(* ===== verification/Trap.v ===== *)
(** * Exceptions and system calls (kern/arch/mips/mips/trap.c, syscall.c, interrupt.c)

    [mips_trap] gets the frame in which exception.S saved the registers, decides
    what happened, and returns, after which the registers are loaded from the
    frame again: the frame is the state here, beside the kernel.  The page faults
    go to [vm_fault] (Dumbvm.v).  The functions of the system calls are behind
    the interface [Syscalls]; [sys_getpid] is here.  The path of an interrupt
    through the scheduler is in Synch.v. *)

From S2P Require Import Prelude Array Queue Machine Dumbvm.

(** ** The frame *)

(** [tf_rest] are the registers that neither file mentions. *)
Record trapframe := {
  tf_vaddr : Z; tf_status : Z; tf_cause : Z; tf_v0 : Z;
  tf_a0 : Z; tf_a1 : Z; tf_a2 : Z; tf_a3 : Z; tf_sp : Z; tf_epc : Z; tf_rest : list Z;
}.

Definition set_epc (v : Z) (tf : trapframe) : trapframe :=
  {| tf_vaddr := tf_vaddr tf; tf_status := tf_status tf; tf_cause := tf_cause tf; tf_v0 := tf_v0 tf;
     tf_a0 := tf_a0 tf; tf_a1 := tf_a1 tf; tf_a2 := tf_a2 tf; tf_a3 := tf_a3 tf; tf_sp := tf_sp tf;
     tf_epc := v; tf_rest := tf_rest tf |}.
(** The results of a system call: [v0], [a3]. *)
Definition set_result (v0 a3 : Z) (tf : trapframe) : trapframe :=
  {| tf_vaddr := tf_vaddr tf; tf_status := tf_status tf; tf_cause := tf_cause tf; tf_v0 := v0;
     tf_a0 := tf_a0 tf; tf_a1 := tf_a1 tf; tf_a2 := tf_a2 tf; tf_a3 := a3; tf_sp := tf_sp tf;
     tf_epc := tf_epc tf; tf_rest := tf_rest tf |}.

Definition CST_IEp : Z := 0x4.
Definition CST_KUp : Z := 0x8.
Definition CST_IRQMASK : Z := 0xff00.
Definition CCA_CODE : Z := 0x3c.
Definition CCA_CODESHIFT : Z := 2.
Definition EX_IRQ : Z := 0.
Definition EX_MOD : Z := 1.
Definition EX_TLBL : Z := 2.
Definition EX_TLBS : Z := 3.
Definition EX_IBE : Z := 6.
Definition EX_DBE : Z := 7.
Definition EX_SYS : Z := 8.
Definition NTRAPCODES : Z := 13.
Definition LAMEBUS_IRQ_BIT : Z := 0x400.

Definition trap_code (tf : trapframe) : Z := Z.shiftr (Z.land (tf_cause tf) CCA_CODE) CCA_CODESHIFT.
Definition trap_iskern (tf : trapframe) : bool := Z.land (tf_status tf) CST_KUp =? 0.

Definition STACK_SIZE : Z := 4096.
Definition STACK_MASK : Z := 0xfffff000.
Definition SAME_STACK (p1 p2 : Z) : bool := Z.land p1 STACK_MASK =? Z.land p2 STACK_MASK.

(** ** System calls *)

(** The values of kern/errno.h for the codes a call can return. *)
Definition errcode (e : errno) : Z :=
  match e with
  | EINVAL => 1 | EFAULT => 2 | ENAMETOOLONG => 3 | ENOMEM => 4 | EIO => 5 | ENOENT => 6 | ENOTDIR => 7
  | EISDIR => 8 | EEXIST => 9 | EXDEV => 10 | EAGAIN => 11 | ESPIPE => 12 | EUNIMP => 13 | ENXIO => 14
  | ENODEV => 15 | EBUSY => 16 | EIOCTL => 17 | ENOTEMPTY => 18 | ERANGE => 19 | ENOSPC => 20
  | EMFILE => 21 | ENFILE => 22 | ENOSYS => 23 | ENOEXEC => 24 | E2BIG => 25 | EBADF => 26
  end.

Definition SYS__exit : Z := 0.
Definition SYS_execv : Z := 1.
Definition SYS_fork : Z := 2.
Definition SYS_waitpid : Z := 3.
Definition SYS_open : Z := 4.
Definition SYS_read : Z := 5.
Definition SYS_write : Z := 6.
Definition SYS_close : Z := 7.
Definition SYS_reboot : Z := 8.
Definition SYS_getpid : Z := 11.
Definition SYS_lseek : Z := 13.
Definition SYS_dup2 : Z := 26.

(** The functions of kern/include/syscall.h.  Each returns its [int]; those
    that get [&retval] return what they store there as well. *)
Class Syscalls := {
  sys_reboot : Z → M kstate Z;
  sys_fork : trapframe → M kstate (Z * Z);
  sys_execv : Z → Z → M kstate Z;
  sys_waitpid : Z → Z → M kstate (Z * Z);
  sys__exit : Z → M kstate unit;
  sys_open : Z → Z → M kstate Z;
  sys_read : Z → Z → Z → M kstate Z;
  sys_write : Z → Z → Z → M kstate Z;
  sys_lseek : Z → Z → Z → M kstate Z;
  sys_close : Z → M kstate Z;
  sys_dup2 : Z → Z → M kstate Z;
}.

Definition sys_getpid : M kstate (Z * Z) :=
  t ← cur; th ← get_thread t; mret (0, t_pid th).

Section trap.
Context `{Syscalls}.
(** The handlers of the devices, with all that may happen before they return. *)
Context (mips_lamebus_interrupt : M kstate unit).

(** [err = f(...)], with [retval] still 0. *)
Definition no_retval (call : M kstate Z) : M kstate (Z * Z) := err ← call; mret (err, 0).

(** The [switch] of [mips_syscall]: [err] and [retval]. *)
Definition syscall_switch (tf : trapframe) : M kstate (Z * Z) :=
  let callno := s32 (tf_v0 tf) in
  let '(a0, a1, a2) := (tf_a0 tf, tf_a1 tf, tf_a2 tf) in
  if callno =? SYS_reboot then no_retval (sys_reboot a0)
  else if callno =? SYS_getpid then sys_getpid
  else if callno =? SYS_fork then sys_fork tf
  else if callno =? SYS_execv then no_retval (sys_execv a0 a1)
  else if callno =? SYS_waitpid then sys_waitpid a0 a1
  else if callno =? SYS__exit then _ ← sys__exit a0; mret (0, 0)
  else if callno =? SYS_open then no_retval (sys_open a0 a1)
  else if callno =? SYS_read then no_retval (sys_read a0 a1 a2)
  else if callno =? SYS_write then no_retval (sys_write a0 a1 a2)
  else if callno =? SYS_lseek then no_retval (sys_lseek a0 a1 a2)
  else if callno =? SYS_close then no_retval (sys_close a0)
  else if callno =? SYS_dup2 then no_retval (sys_dup2 a0 a1)
  else mret (errcode ENOSYS, 0).

Definition spl_is_0 (σ : kstate) : bool := curspl σ =? 0.

Definition mips_syscall : M (kstate * trapframe) unit :=
  _ ← on_fst (assert_state spl_is_0);
  tf ← gets snd;
  r ← on_fst (syscall_switch tf);
  let '(err, retval) := r in
  _ ← on_snd (modify (λ tf, if negb (err =? 0) then set_result (u32 err) 1 tf
                             else set_result (u32 retval) 0 tf));
  _ ← on_snd (modify (λ tf, set_epc (u32 (tf_epc tf + 4)) tf));
  on_fst (assert_state spl_is_0).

----

_Your goal:_
Find the lines above that include the string "what" and copy them.

_Answer section:_
    what happened, and returns, after which the registers are loaded from the
    that get [&retval] return what they store there as well. *)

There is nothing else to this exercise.